___ Data for this task

Record PreparedPlan : Set := mkPreparedPlan {
  pp_servers : list PreparedServer;
  pp_tunnels : list PreparedTunnel;
  pp_actions : list Json
}.

(** [credential_path_field]. *)
Definition credential_path_field (k : ServerCredentialKind) : string :=
  match k with
  | psk => "psk_file"
  | ca_certificate => "ca_file"
  | client_certificate => "client_cert_file"
  | client_private_key => "client_key_file"
  end.

(** [credential_file_kind]. *)
Definition credential_file_kind (k : ServerCredentialKind) : FileKind :=
  match k with
  | psk | client_private_key => private_credential
  | ca_certificate | client_certificate => public_credential
  end.

(** The calls of [add_change]: the fields that changed. *)
Definition add_changes (l : list (bool * string)) : list bytes :=
  flat_map (fun x : bool * string => if x.1 then [bs x.2] else []) l.

Definition bytes_le (l1 l2 : bytes) : Prop := bytes_ltb l2 l1 = false.
#[export] Instance bytes_le_dec : RelDecision bytes_le.
Proof. unfold bytes_le. solve_decision. Defined.

(** [action_json]. *)
Definition action_json (m : MutationKind) (resource : string) (id name : option bytes)
    (changes : list bytes) : Json :=
  json_object [("action", JString (mutation_text m)); ("resource", JString (bs resource));
               ("id", optional_json id); ("name", optional_json name);
               ("changes", JArray (map JString (merge_sort bytes_le changes)))]%string.
(** No prepared tunnel is pruned. *)
Lemma tunnels_apart x st1 :
  x ∈ lt -> st_tunnels st1 = st_tunnels st ->
  (skipped (pt_mutation x) = false -> pt_original x = None ->
     forall t, kept_tunnel st1 t -> str (tr_id t) <> str (tr_id (pt_desired x))) ->
  str (tr_id (pt_desired x)) ∉ tunnel_record_ids gone_tunnels.
Proof.
  intros Hx Ht Hfresh (t & Hid & Hin)%list_elem_of_fmap.
  pose proof (planned_gone_tunnels _ _ _ _ _ _ _ _ _ Hp) as Hg. rewrite Forall_forall in Hg.
  destruct (Hg t Hin) as [Hk _]. apply (planned_tunnels_apart _ _ _ _ _ _ _ _ _ Hp x t Hx Hin).
  by apply (matched_tunnel x t st1).
Qed.

(** No configured tunnel belongs to a server that is going to be pruned. *)
Lemma children_gone st3 :
  valid_state st3 ->
  (forall x, x ∈ lt -> exists t, kept_tunnel st3 t /\ same_tunnel_config t (pt_desired x)) ->
  same_tunnels (tunnel_ids lt ++ tunnel_record_ids gone_tunnels) st st3 ->
  no_tunnels (tunnel_record_ids gone_tunnels) st3 ->
  forall t, kept_tunnel st3 t -> str (tr_server_id t) ∉ record_ids gone.
Proof.
  intros Hst3 Hin Hsame Hno t Hk Hs. pose proof plan_ids as Hn.
  destruct (decide (str (tr_id t) ∈ tunnel_ids lt)) as [(x & Hid & Hx)%list_elem_of_fmap|Hnt].
  - destruct (Hin x Hx) as (t' & Hk' & Hc). assert (t = t') as ->.
    { apply (kept_tunnel_inj st3); [done..|]. rewrite Hid. by destruct Hc as [-> _]. }
    destruct (tunnel_of_plan x Hx) as [e [_ (y & Hy & Hsid & _) _ _ _]]. destruct Hc as (_ & Ec & _).
    rewrite Ec, Hsid in Hs. apply NoDup_app in Hn as (_ & Hapart & _).
    apply (Hapart (str (sr_id (ps_desired y)))); [|done]. apply list_elem_of_fmap. by exists y.
  - pose proof (Hno t Hk) as Hg. apply (Hsame t) in Hk; [|by rewrite elem_of_app; intros [|]].
    apply list_elem_of_fmap in Hs as (r & E & Hr).
    apply Hg, list_elem_of_fmap. exists t. split; [done|].
    apply (planned_children _ _ _ _ _ _ _ _ _ Hp r t Hr Hk).
    pose proof (planned_gone _ _ _ _ _ _ _ _ _ Hp) as Hgs. rewrite Forall_forall in Hgs.
    destruct (Hgs r Hr) as [Hkr _]. destruct (kept_server_id st r Hst Hkr) as [_ Hkind].
    destruct Hk as [Hm _]. destruct (valid_tunnels st Hst _ _ Hm) as [[_ Hv] _].
    apply validate_tunnel_iff in Hv as (_ & Hks & _).
    destruct (tr_server_id t), (sr_id r). simpl in *. congruence.
Qed.

Lemma cleanable_applied x x' x'' s st1 (s1 : S) :
  x ∈ l -> references_ok st s1 -> staged_server s x x' -> server_applied st1 x' x'' -> cleanable st1 x''.
Proof.
  intros Hx Hok (Hs & _) Ha Hm. destruct (staged_facts x x' Hs) as ((Eid & _) & E & Ec & _).
  unfold server_applied in Ha. destruct (skipped (ps_mutation x')) eqn:Em; [subst x''; congruence|].
  destruct Ha as (r & -> & Hk & (Eid' & _) & _). split; [done|]. simpl. rewrite Ec, Eid', Eid.
  destruct (server_of_plan x Hx) as [e Hprep]. pose proof (prepared_stageable st s1 e x Hst Hok Hprep) as Hstage.
  destruct (prepared_materials _ _ _ Hprep) as [_ Hprev]. eapply Forall_impl; [exact Hprev|].
  intros m Em' key Hkey. rewrite Em' in Hkey. by apply (stageable_references _ _ Hstage).
Qed.

Lemma pruned_applied st1 (k : list ServerRecord) l' :
  Forall2 (server_applied st1) (map pruned_server k) l' -> l' = map pruned_server k.
Proof.
  revert l'. induction k as [|r k IH]; intros l' Hl; simpl in Hl.
  - by apply Forall2_nil_inv_l in Hl.
  - apply Forall2_cons_inv_l in Hl as (x' & l2 & Hx & Hl & ->). apply IH in Hl as ->. by rewrite Hx.
Qed.

Lemma pruned_staged s (k : list ServerRecord) l' :
  Forall2 (staged_server s) (map pruned_server k) l' -> l' = map pruned_server k.
Proof.
  revert l'. induction k as [|r k IH]; intros l' Hl; simpl in Hl.
  - by apply Forall2_nil_inv_l in Hl.
  - apply Forall2_cons_inv_l in Hl as (x' & l2 & (_ & Hx & _) & Hl & ->). apply IH in Hl as ->.
    by rewrite (Hx eq_refl).
Qed.
(** The registration succeeds, and the dispatcher has these methods and no others. *)
Lemma service_methods :
  (register_handlers (S := S) limits Dispatcher_new).1 = success /\
  forall m h, handlers_ service !! m = Some h <->
    exists name handler, (name, handler) ∈ handlers limits /\ m = bs name /\ h = as_method handler.
Proof.
  unfold service, register_handlers.
  destruct (register_loop_spec (handlers limits) [] Dispatcher_new) as (d & -> & Hd).
  - repeat (apply Forall_cons; split; [vm_compute; reflexivity|]). by apply Forall_nil.
  - apply (bool_decide_unpack _). vm_compute. exact I.
  - apply Forall_true. intros x. apply lookup_empty.
  - split; [done|]. intros m h. rewrite Hd. simpl. rewrite lookup_empty. split; [by intros [[=]|]|by right].
Qed.

(** ** A request *)

Lemma service_dispatch (request : Request) st n c :
  ready False st n c -> unclashing st c ->
  match payload (dispatch service request c).1 with
  | inr _ => ready False st n (dispatch service request c).2
  | inl _ => accepted st n (dispatch service request c).2
  end.
Proof.
  intros Hr Hu. unfold dispatch, begin_dispatch. destruct (negb _); [done|].
  destruct (validate_method_name (method request)); [|done]. destruct (negb _); [done|].
  destruct (handlers_ service !! method request) as [h|] eqn:Eh; [|done].
  apply (proj2 service_methods) in Eh as (name & handler & Hin & _ & ->).
  pose proof handlers_sound as Hs. rewrite Forall_forall in Hs. specialize (Hs _ Hin).
  pose proof handlers_answer as Ha. rewrite Forall_forall in Ha. specialize (Ha _ Hin).
  simpl in Hs, Ha. specialize (Hs (params request) st n c Hr Hu). specialize (Ha (params request) c).
  unfold runs in Hs. cbn [as_method atomically run_alone]. destruct (handler (params request) c) as [[j|e] c'].
  - simpl in Ha. cbn [run_alone end_dispatch]. by rewrite Ha.
  - done.
Qed.
End Service.

(** ** A daemon with one server, logged in, and one tunnel *)

#[local] Existing Instance sample_asio.
#[local] Existing Instance sample_asio_laws.
#[local] Existing Instance sample_messages.

Definition sample_environment : ControlEnvironment := {|
  loopback_address := fun host => bool_decide (host = bs "127.0.0.1");
  make_client_tls_context := fun _ _ _ => success;
  runtime_metrics := None; reload_handler := Some success; checkpoint_incomplete := false |}.
#[local] Existing Instance sample_environment.

Definition sample_slot : bytes := (managed_server_credential_keys (sr_id sample_server) psk).1.

Definition sample_control_server : ServerRecord :=
  set_server_refs (Some sample_slot) None None None sample_server.

Definition sample_control_state : State :=
  put_tunnel sample_tunnel (put_server sample_control_server (mkState ∅ ∅ None)).

Definition sample_control : Control SqliteCredentialStore :=
  mkControl (mkDatabase (encode sample_control_state) None None false [])
    (mkSqliteCredentialStore {[sample_slot := mkCredentialRow (bs "first") 1]} None []
       (fun n => 3000 + Z.of_nat n))
    (fun n => 3000 + Z.of_nat n)
    (fun n => if (n <? 2)%nat then Some (replicate 16 Byte.x01) else None) 0.

Definition sample_params (fields : list (string * string)) : Json :=
  JObject (map (fun x => (bs x.1, JString (bs x.2))) fields).

Lemma sample_control_valid : valid_state sample_control_state.
Proof.
  apply put_tunnel_valid; [apply put_server_valid|..]; try (vm_compute; reflexivity).
  - split; try done; by intros ?.
  - apply set_refs_valid; try (vm_compute; reflexivity); [apply sample_server_valid|].
    split; by intros [? [=]].
  - apply sample_tunnel_valid.
Qed.

Lemma sample_control_references : references_ok sample_control_state (credentials sample_control).
Proof.
  intros r k key Hm Hk. simpl in Hm. apply lookup_singleton_Some in Hm as [_ <-].
  destruct k; try done. injection Hk as <-. split; [by left|]. intros _.
  split; exists (bs "first"); vm_compute; reflexivity.
Qed.

Lemma sample_control_at_rest : at_rest sample_control_state (state_db sample_control).
Proof. split_and!; [done..|by right]. Qed.
(* ===== verification/ServerManager.v ===== *)
(** * The server manager (src/daemon/server_manager.cpp)

    [ServerManager::Impl] keeps one [ServerSession] for every enabled server with a
    credential: a reconciliation pass compares the sessions with the records of the state
    database, starts, supersedes and notifies sessions, and erases what has been removed.
    The sessions run on their own strands; what they do to the shared stores is modelled
    here as operations of a session: the begin and the end of an attempt, the persistence of
    the server's state, and the calls of the tunnel reconciler with the generation of the
    current attempt.

    A session is an object of a store, because a superseded one goes on existing until its
    coroutine has ended.  Logging and metrics are left out. *)
From stdpp Require Import sorting.
From S2P Require Import Prelude Common Ids Text Endpoint Models Rows Database Repository StorageSpec StorageRun Storage Reconciler Json IpcProtocol Credentials Control.

(** ** Sessions *)

Module TerminalState.
Inductive t : Set := running | authentication_failed | stopped.
#[global] Instance t_eq_decision : EqDecision t.
Proof. solve_decision. Defined.
End TerminalState.

Module AttemptKind.
Inductive t : Set := disconnected | authentication_failed | stopped.
#[global] Instance t_eq_decision : EqDecision t.
Proof. solve_decision. Defined.
End AttemptKind.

______

» Work to be completed
If a line in the data contains the string "ServerRecord", count it, then give the total and nothing else.

» Task solution
3